* _EXERCISE OBJECTIVE_
Scan the lines below; pull out those with "Implicit".
*** SOURCE RECORDS ***
Lemma occurrences_pos t l : t ∈ l → (1 ≤ occurrences t l)%nat.
Proof.
  unfold occurrences. induction l as [|x l IH]; intros Hin; simpl.
  - inversion Hin.
  - destruct (String.eqb t x) eqn:E; simpl; [lia |].
    apply IH. apply elem_of_cons in Hin as [->|]; [|done].
    by rewrite String.eqb_refl in E.
Qed.

Lemma occurrences_NoDup t l : NoDup l → t ∈ l → occurrences t l = 1.
Proof.
  induction 1 as [|x l Hx Hnd IH]; intros Hin; [inversion Hin |].
  change (x :: l) with ([x] ++ l). rewrite occurrences_app.
  apply elem_of_cons in Hin as [->|Hin].
  - rewrite (occurrences_0 x l Hx). unfold occurrences. simpl.
    by rewrite String.eqb_refl.
  - rewrite IH by done. unfold occurrences. simpl.
    destruct (String.eqb t x) eqn:E; [|done].
    apply String.eqb_eq in E. by subst.
Qed.

End TagLists.

(** ** The host *)

Section Host.
Implicit Types (v : list (string * document)) (p q : string) (d : document).

Lemma vault_get_set p d d0 v :
  vault_get p v = Some d0 → vault_get p (vault_set p d v) = Some d.
Proof.
  induction v as [|[q d'] v IH]; simpl; [done |].
  destruct (String.eqb p q) eqn:E; simpl; rewrite E; [done | exact IH].
Qed.

Lemma vault_get_set_ne p q d v :
  p ≠ q → vault_get q (vault_set p d v) = vault_get q v.
Proof.
  intros Hne. induction v as [|[r d'] v IH]; simpl; [done |].
  destruct (String.eqb p r) eqn:E; simpl.
  - apply String.eqb_eq in E. subst r.
    destruct (String.eqb q p) eqn:E'; [|done].
    apply String.eqb_eq in E'. congruence.
  - destruct (String.eqb q r); [done | exact IH].
Qed.

Lemma vault_set_paths p d v : map fst (vault_set p d v) = map fst v.
Proof.
  induction v as [|[q d'] v IH]; simpl; [done |].
  destruct (String.eqb p q); simpl; [done | by rewrite IH].
Qed.

End Host.

(** ** The current revision *)

Section FrontmatterFacts.
Variable normalizePath : string -> string.
Variable settings : FolderTagPluginSettings.

Local Abbreviation getFolderTags := (Frontmatter.getFolderTags normalizePath settings).
Local Abbreviation getFolderTagsFromPath :=
  (Frontmatter.getFolderTagsFromPath normalizePath settings).
Local Abbreviation applyFolderTag := (Frontmatter.applyFolderTag normalizePath settings).
Local Abbreviation removeFolderTags :=
  (Frontmatter.removeFolderTags normalizePath settings).
Local Abbreviation apply_mutator := (Frontmatter.apply_mutator normalizePath settings).
Local Abbreviation existing_tags := Frontmatter.existing_tags.

Lemma length_eqb_nil {A} (l : list A) :
  (length l =? 0)%nat = false ↔ l ≠ [].
Proof. destruct l; simpl; split; congruence. Qed.

(** With derived tags and a block the host can parse, [applyFolderTag]
    completes and stores what its mutator leaves. *)
Lemma applyFolderTag_parsed file action oldPath w d yaml :
  vault_get (path file) (vault w) = Some d →
  fm d = Parsed yaml →
  getFolderTags file ≠ [] →
  applyFolderTag file action oldPath w =
    (Done tt,
     {| vault :=
          vault_set (path file)
            {| fm := Parsed (apply_mutator (getFolderTags file) action
                               oldPath yaml);
               body := body d |} (vault w);
        notices := notices w; console := console w |}).
Proof.
  intros Hget Hfm Hne. unfold Frontmatter.applyFolderTag.
  apply length_eqb_nil in Hne. rewrite Hne.
  unfold processFrontMatter. by rewrite Hget, Hfm.
Qed.

Lemma removeFolderTags_parsed file w d yaml :
  vault_get (path file) (vault w) = Some d →
  fm d = Parsed yaml →
  getFolderTags file ≠ [] →
  removeFolderTags file w =
    (Done tt,
     {| vault :=
          vault_set (path file)
            {| fm := Parsed (Frontmatter.remove_mutator (getFolderTags file)
                               yaml);
               body := body d |} (vault w);
        notices := notices w; console := console w |}).
Proof.
  intros Hget Hfm Hne. unfold Frontmatter.removeFolderTags.
  apply length_eqb_nil in Hne. rewrite Hne.
  unfold processFrontMatter. by rewrite Hget, Hfm.
Qed.

(** At the vault root nothing is derived and nothing is done. *)
Lemma applyFolderTag_no_tags file action oldPath w :
  getFolderTags file = [] → applyFolderTag file action oldPath w = (Done tt, w).
Proof. intros H. unfold Frontmatter.applyFolderTag. by rewrite H. Qed.

Lemma tag_field_stored p d0 yaml b v ns cs :
  vault_get p v = Some d0 →
  tag_field p {| vault := vault_set p {| fm := Parsed yaml; body := b |} v;
                 notices := ns; console := cs |} = yaml !! "tags".
Proof.
  intros Hget. unfold tag_field. simpl.
  by rewrite (vault_get_set p _ d0 v Hget).
Qed.

(** The list the mutator of [applyFolderTag] stores. *)
Lemma apply_mutator_tags folderTags action oldPath yaml :
  apply_mutator folderTags action oldPath yaml !! "tags" =
    Some (YSeq (map YStr
      (add_folder_tags
         (without (stale_set normalizePath settings action oldPath)
            (existing_tags yaml))
         folderTags))).
Proof.
  unfold Frontmatter.apply_mutator, stale_set.
  rewrite lookup_insert_eq.
  destruct (is_move_or_rerun action && path_supplied oldPath);
    [done | by rewrite without_nil].
Qed.

Lemma apply_mutator_other folderTags action oldPath yaml k :
  k ≠ "tags" →
  apply_mutator folderTags action oldPath yaml !! k = yaml !! k.
Proof.
  intros Hk. unfold Frontmatter.apply_mutator. by rewrite lookup_insert_ne.
Qed.

Lemma remove_mutator_other folderTags yaml k :
  k ≠ "tags" →
  Frontmatter.remove_mutator folderTags yaml !! k = yaml !! k.
Proof.
  intros Hk. unfold Frontmatter.remove_mutator.
  destruct (_ =? _)%nat; [by rewrite lookup_delete_ne | by rewrite lookup_insert_ne].
Qed.

End FrontmatterFacts.

(** ** Trimming *)

Section Trim.
Implicit Types (s t : string) (c : ascii).

Lemma append_nil_l s : "" +:+ s = s.
Proof. reflexivity. Qed.

Lemma append_cons c s t : String c s +:+ t = String c (s +:+ t).
Proof. reflexivity. Qed.

Lemma trimStart_head s c t :
  JS.trimStart s = String c t → JS.is_white_space c = false.
Proof.
  induction s as [|a s IH]; simpl; [done |].
  destruct (JS.is_white_space a) eqn:E; [exact IH |].
  intros [= -> ->]. exact E.
Qed.

Lemma trimEnd_head c s :
  JS.is_white_space c = false → ∃ t, JS.trimEnd (String c s) = String c t.
Proof.
  intros E. simpl. destruct (JS.trimEnd s); rewrite ?E; eauto.
Qed.

Lemma trimEnd_last s t c :
  JS.trimEnd s = t +:+ String c "" → JS.is_white_space c = false.
Proof.
  revert t. induction s as [|a s IH]; intros t; simpl.
  - destruct t; discriminate.
  - destruct (JS.trimEnd s) as [|b u] eqn:Eu.
    + destruct (JS.is_white_space a) eqn:E.
      * destruct t; discriminate.
      * destruct t as [|x t]; [by intros [= ->] |].
        rewrite append_cons. intros [= _ H]. destruct t; discriminate.
    + destruct t as [|x t]; [discriminate |].
      rewrite append_cons. intros [= _ H]. by apply (IH t).
Qed.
*** End of SOURCE RECORDS ***
* _OUTPUT_
Implicit Types (v : list (string * document)) (p q : string) (d : document).
Implicit Types (s t : string) (c : ascii).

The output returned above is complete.